The point of the answer I linked to above (in my 2nd edit) is that in order to have full access to the Firefox browser key controls one must

  • first switch Firefox context to chrome (from the default content context)
  • direct the automated browser driver to locate the element carrying id tabbrowser-tabs
  • send the key combo (in this case Ctrl+Shift+k) to that element.

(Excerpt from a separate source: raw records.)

(* ===== verification/Numbering.v ===== *)
(** * Structured numbering: [maia/utils/numbering]

    The conversions between (i,j,k) triplets and global indices of
    [s_numbering_funcs.py], the face connectivities it obtains from
    [numbering.pybind.cpp], the hyperslab decomposition of
    [range_to_slab.py] and the point list enumeration of [pr_utils.py].

    Numpy calls are elementwise, so the scalar functions are modelled on [Z]
    and their array versions are [map]s.  Sizes are triplets; indices are
    exact integers (the code computes them in the dtype of the mesh). *)
From S2P Require Import Prelude.

Local Open Scope Z_scope.

Module Numbering.

(** A size or an index along the three axes. *)
Abbreviation triplet := (Z * Z * Z)%type.

(** ** Index conversions *)

Definition ijk_to_index (i j k : Z) (n_elmt : triplet) : Z :=
  let '(n0, n1, _) := n_elmt in i + (j - 1) * n0 + (k - 1) * n0 * n1.

Definition index_to_ijk (idx : Z) (n_elmt : triplet) : triplet :=
  let '(n0, n1, _) := n_elmt in
  let k := (idx - 1) / (n0 * n1) + 1 in
  let j := (idx - (k - 1) * (n0 * n1) - 1) / n0 + 1 in
  let i := idx - (j - 1) * n0 - (k - 1) * (n0 * n1) in
  (i, j, k).

Definition ijk_to_faceiIndex (i j k : Z) (n_cell n_vtx : triplet) : Z :=
  let '(c0, c1, c2) := n_cell in let '(v0, v1, v2) := n_vtx in
  i + (j - 1) * v0 + (k - 1) * v0 * c1.

Definition faceiIndex_to_ijk (idx : Z) (n_cell n_vtx : triplet) : triplet :=
  let '(c0, c1, c2) := n_cell in let '(v0, v1, v2) := n_vtx in
  let k := (idx - 1) / (v0 * c1) + 1 in
  let j := (idx - (k - 1) * (v0 * c1) - 1) / v0 + 1 in
  let i := idx - (j - 1) * v0 - (k - 1) * (v0 * c1) in
  (i, j, k).

Definition ijk_to_facejIndex (i j k : Z) (n_cell n_vtx : triplet) : Z :=
  let '(c0, c1, c2) := n_cell in let '(v0, v1, v2) := n_vtx in
  let nbFacesi := v0 * c1 * c2 in
  i + (j - 1) * c0 + (k - 1) * v1 * c0 + nbFacesi.

Definition facejIndex_to_ijk (idx : Z) (n_cell n_vtx : triplet) : triplet :=
  let '(c0, c1, c2) := n_cell in let '(v0, v1, v2) := n_vtx in
  let nbFacesi := v0 * c1 * c2 in
  let k := (idx - 1 - nbFacesi) / (v1 * c0) + 1 in
  let j := (idx - (k - 1) * (v1 * c0) - 1 - nbFacesi) / c0 + 1 in
  let i := idx - (j - 1) * c0 - (k - 1) * (v1 * c0) - nbFacesi in
  (i, j, k).

Definition ijk_to_facekIndex (i j k : Z) (n_cell n_vtx : triplet) : Z :=
  let '(c0, c1, c2) := n_cell in let '(v0, v1, v2) := n_vtx in
  let nbFacesi := v0 * c1 * c2 in
  let nbFacesj := v1 * c0 * c2 in
  i + (j - 1) * c0 + (k - 1) * c0 * c1 + nbFacesi + nbFacesj.

Definition facekIndex_to_ijk (idx : Z) (n_cell n_vtx : triplet) : triplet :=
  let '(c0, c1, c2) := n_cell in let '(v0, v1, v2) := n_vtx in
  let nbFacesi := v0 * c1 * c2 in
  let nbFacesj := v1 * c0 * c2 in
  let k := (idx - 1 - nbFacesi - nbFacesj) / (c0 * c1) + 1 in
  let j := (idx - (k - 1) * (c0 * c1) - 1 - nbFacesi - nbFacesj) / c0 + 1 in
  let i := idx - (j - 1) * c0 - (k - 1) * (c0 * c1) - nbFacesi - nbFacesj in
  (i, j, k).

(** [n_cell = n_vtx - 1] *)
Definition cells_of (n_vtx : triplet) : triplet :=
  let '(v0, v1, v2) := n_vtx in (v0 - 1, v1 - 1, v2 - 1).

Definition ijk_to_index_from_loc (i j k : Z) (loc : string) (n_vtx : triplet) : py Z :=
  let n_cell := cells_of n_vtx in
  if bool_decide (loc = "Vertex") then Ret (ijk_to_index i j k n_vtx)
  else if bool_decide (loc = "CellCenter") then Ret (ijk_to_index i j k n_cell)
  else if bool_decide (loc = "IFaceCenter") then Ret (ijk_to_faceiIndex i j k n_cell n_vtx)
  else if bool_decide (loc = "JFaceCenter") then Ret (ijk_to_facejIndex i j k n_cell n_vtx)
  else if bool_decide (loc = "KFaceCenter") then Ret (ijk_to_facekIndex i j k n_cell n_vtx)
  else Raise ValueError.

Definition index_to_ijk_from_loc (idx : Z) (loc : string) (n_vtx : triplet) : py triplet :=
  let n_cell := cells_of n_vtx in
  if bool_decide (loc = "Vertex") then Ret (index_to_ijk idx n_vtx)
  else if bool_decide (loc = "CellCenter") then Ret (index_to_ijk idx n_cell)
  else if bool_decide (loc = "IFaceCenter") then Ret (faceiIndex_to_ijk idx n_cell n_vtx)
  else if bool_decide (loc = "JFaceCenter") then Ret (facejIndex_to_ijk idx n_cell n_vtx)
  else if bool_decide (loc = "KFaceCenter") then Ret (facekIndex_to_ijk idx n_cell n_vtx)
  else Raise ValueError.

(** ** Face connectivities ([numbering.pybind.cpp]) *)

Definition n_face_glob (n_cell : triplet) : Z :=
  let '(c0, c1, c2) := n_cell in
  (c0 + 1) * c1 * c2 + (c1 + 1) * c0 * c2 + (c2 + 1) * c0 * c1.

(** [n_vtx[] = {n_cell[0]+1, n_cell[1]+1, n_cell[2]+1}] *)
Definition vtx_of (n_cell : triplet) : triplet :=
  let '(c0, c1, c2) := n_cell in (c0 + 1, c1 + 1, c2 + 1).

(** A boolean used as an integer. *)
Definition b2z (b : bool) : Z := if b then 1 else 0.

(** Body of the loop of [facepe_from_i_face] and of the I loop of the generator. *)
Definition facepe_i (n_cell : triplet) (gface : Z) : Z * Z :=
  let '(v0, _, _) := vtx_of n_cell in
  let n_face_tot := n_face_glob n_cell in
  let line_nb := (gface - 1) / v0 in
  let is_min_bnd := bool_decide (gface mod v0 = 1) in
  let is_max_bnd := bool_decide (gface mod v0 = 0) in
  let is_internal := negb is_min_bnd && negb is_max_bnd in
  ((gface - line_nb + n_face_tot) - 1 + b2z is_min_bnd,
   (gface - line_nb + n_face_tot) * b2z is_internal).

Definition facevtx_i (n_cell : triplet) (gface : Z) : list Z :=
  let '(c0, c1, c2) := n_cell in
  let '(v0, v1, _) := vtx_of n_cell in
  let plane_nb := (gface - 1) / (v0 * c1) in
  let n1 := gface + plane_nb * v0 in
  if bool_decide (gface mod v0 = 1)
  then [n1; n1 + v0 * v1; n1 + v0 + v0 * v1; n1 + v0]
  else [n1; n1 + v0; n1 + v0 + v0 * v1; n1 + v0 * v1].

Definition facepe_j (n_cell : triplet) (gface : Z) : Z * Z :=
  let '(c0, c1, c2) := n_cell in
  let '(v0, v1, _) := vtx_of n_cell in
  let nb_face_ij := v1 * c0 in
  let n_face_tot := n_face_glob n_cell in
  let plane_nb := (gface - 1) / nb_face_ij in
  let is_min_bnd := bool_decide (gface - plane_nb * nb_face_ij < v0) in
  let is_max_bnd := bool_decide (gface - plane_nb * nb_face_ij > nb_face_ij - v0 + 1) in
  let is_internal := negb is_min_bnd && negb is_max_bnd in
  ((gface - c0 * plane_nb + n_face_tot) - c0 * (1 - b2z is_min_bnd),
   (gface - c0 * plane_nb + n_face_tot) * b2z is_internal).

Definition facevtx_j (n_cell : triplet) (gface : Z) : list Z :=
  let '(c0, c1, c2) := n_cell in
  let '(v0, v1, _) := vtx_of n_cell in
  let nb_face_ij := v1 * c0 in
  let line_nb := (gface - 1) / c0 in
  let plane_nb := (gface - 1) / nb_face_ij in
  let n1 := gface + line_nb in
  if bool_decide (gface - plane_nb * nb_face_ij < v0)
  then [n1; n1 + 1; n1 + v0 * v1 + 1; n1 + v0 * v1]
  else [n1; n1 + v0 * v1; n1 + v0 * v1 + 1; n1 + 1].

Definition facepe_k (n_cell : triplet) (gface : Z) : Z * Z :=
  let '(c0, c1, c2) := n_cell in
  let nb_face_ij := c0 * c1 in
  let n_face_tot := n_face_glob n_cell in
  let is_min_bnd := bool_decide (gface <= nb_face_ij) in
  let is_max_bnd := bool_decide (gface > nb_face_ij * c2) in
  let is_internal := negb is_min_bnd && negb is_max_bnd in
  (gface - nb_face_ij * (1 - b2z is_min_bnd) + n_face_tot,
   (gface + n_face_tot) * b2z is_internal).

Definition facevtx_k (n_cell : triplet) (gface : Z) : list Z :=
  let '(c0, c1, c2) := n_cell in
  let '(v0, v1, _) := vtx_of n_cell in
  let nb_face_ij := c0 * c1 in
  let line_nb := (gface - 1) / c0 in
  let plan_nb := (gface - 1) / nb_face_ij in
  let n1 := gface + line_nb + v0 * plan_nb in
  if bool_decide (gface <= nb_face_ij)
  then [n1; n1 + v0; n1 + v0 + 1; n1 + 1]
  else [n1; n1 + 1; n1 + v0 + 1; n1 + v0].

(** The array entry points of [s_numbering_funcs.py] ([n_vtx] is not used by the code). *)
Definition PE_idx_from_i_face_idx (idx : list Z) (n_cell n_vtx : triplet) : list (Z * Z) :=
  facepe_i n_cell <$> idx.
Definition facevtx_from_i_face_idx (idx : list Z) (n_cell n_vtx : triplet) : list Z :=
  concat (facevtx_i n_cell <$> idx).
Definition PE_idx_from_j_face_idx (idx : list Z) (n_cell n_vtx : triplet) : list (Z * Z) :=
  facepe_j n_cell <$> idx.
Definition facevtx_from_j_face_idx (idx : list Z) (n_cell n_vtx : triplet) : list Z :=
  concat (facevtx_j n_cell <$> idx).
Definition PE_idx_from_k_face_idx (idx : list Z) (n_cell n_vtx : triplet) : list (Z * Z) :=
  facepe_k n_cell <$> idx.
Definition facevtx_from_k_face_idx (idx : list Z) (n_cell n_vtx : triplet) : list Z :=
  concat (facevtx_k n_cell <$> idx).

Concrete working solutions:

Python

The script is

from selenium.webdriver import Firefox, DesiredCapabilities, FirefoxProfile
from selenium.webdriver.common.by import By
from selenium.webdriver.firefox.options import Options
from selenium.webdriver.common.keys import Keys

import time

options = Options()
webdriver = Firefox(options=options)
webdriver.get("https://google.com")
try:
    time.sleep(3)
    with webdriver.context(webdriver.CONTEXT_CHROME):
        console = webdriver.find_element(By.ID, "tabbrowser-tabs")
        console.send_keys(Keys.LEFT_CONTROL + Keys.LEFT_SHIFT + 'k')
                
except:
    pass

Run with python <path-to-script> it opens a Firefox window displaying google.com and the console at the bottom.

Javascript

Here the full script is

var webdriver = require('selenium-webdriver'),
    By = webdriver.By,
    until = webdriver.until;

var firefox = require('selenium-webdriver/firefox');
var inpt = require('selenium-webdriver/lib/input');

var options = new firefox.Options();

var driver = new webdriver.Builder()
    .forBrowser('firefox')
    .setFirefoxOptions(options)
    .build();

(async function(){
    await driver.get('https://google.com');
    await driver.setContext("chrome");

    var tabs = await driver.findElement(By.id('tabbrowser-tabs'));
    await tabs.sendKeys(inpt.Key.CONTROL + inpt.Key.SHIFT + 'k');
    
})();

Run with node <path-to-script> it achieves the same effect as above: a Firefox window open on google.com, with the console open at the bottom.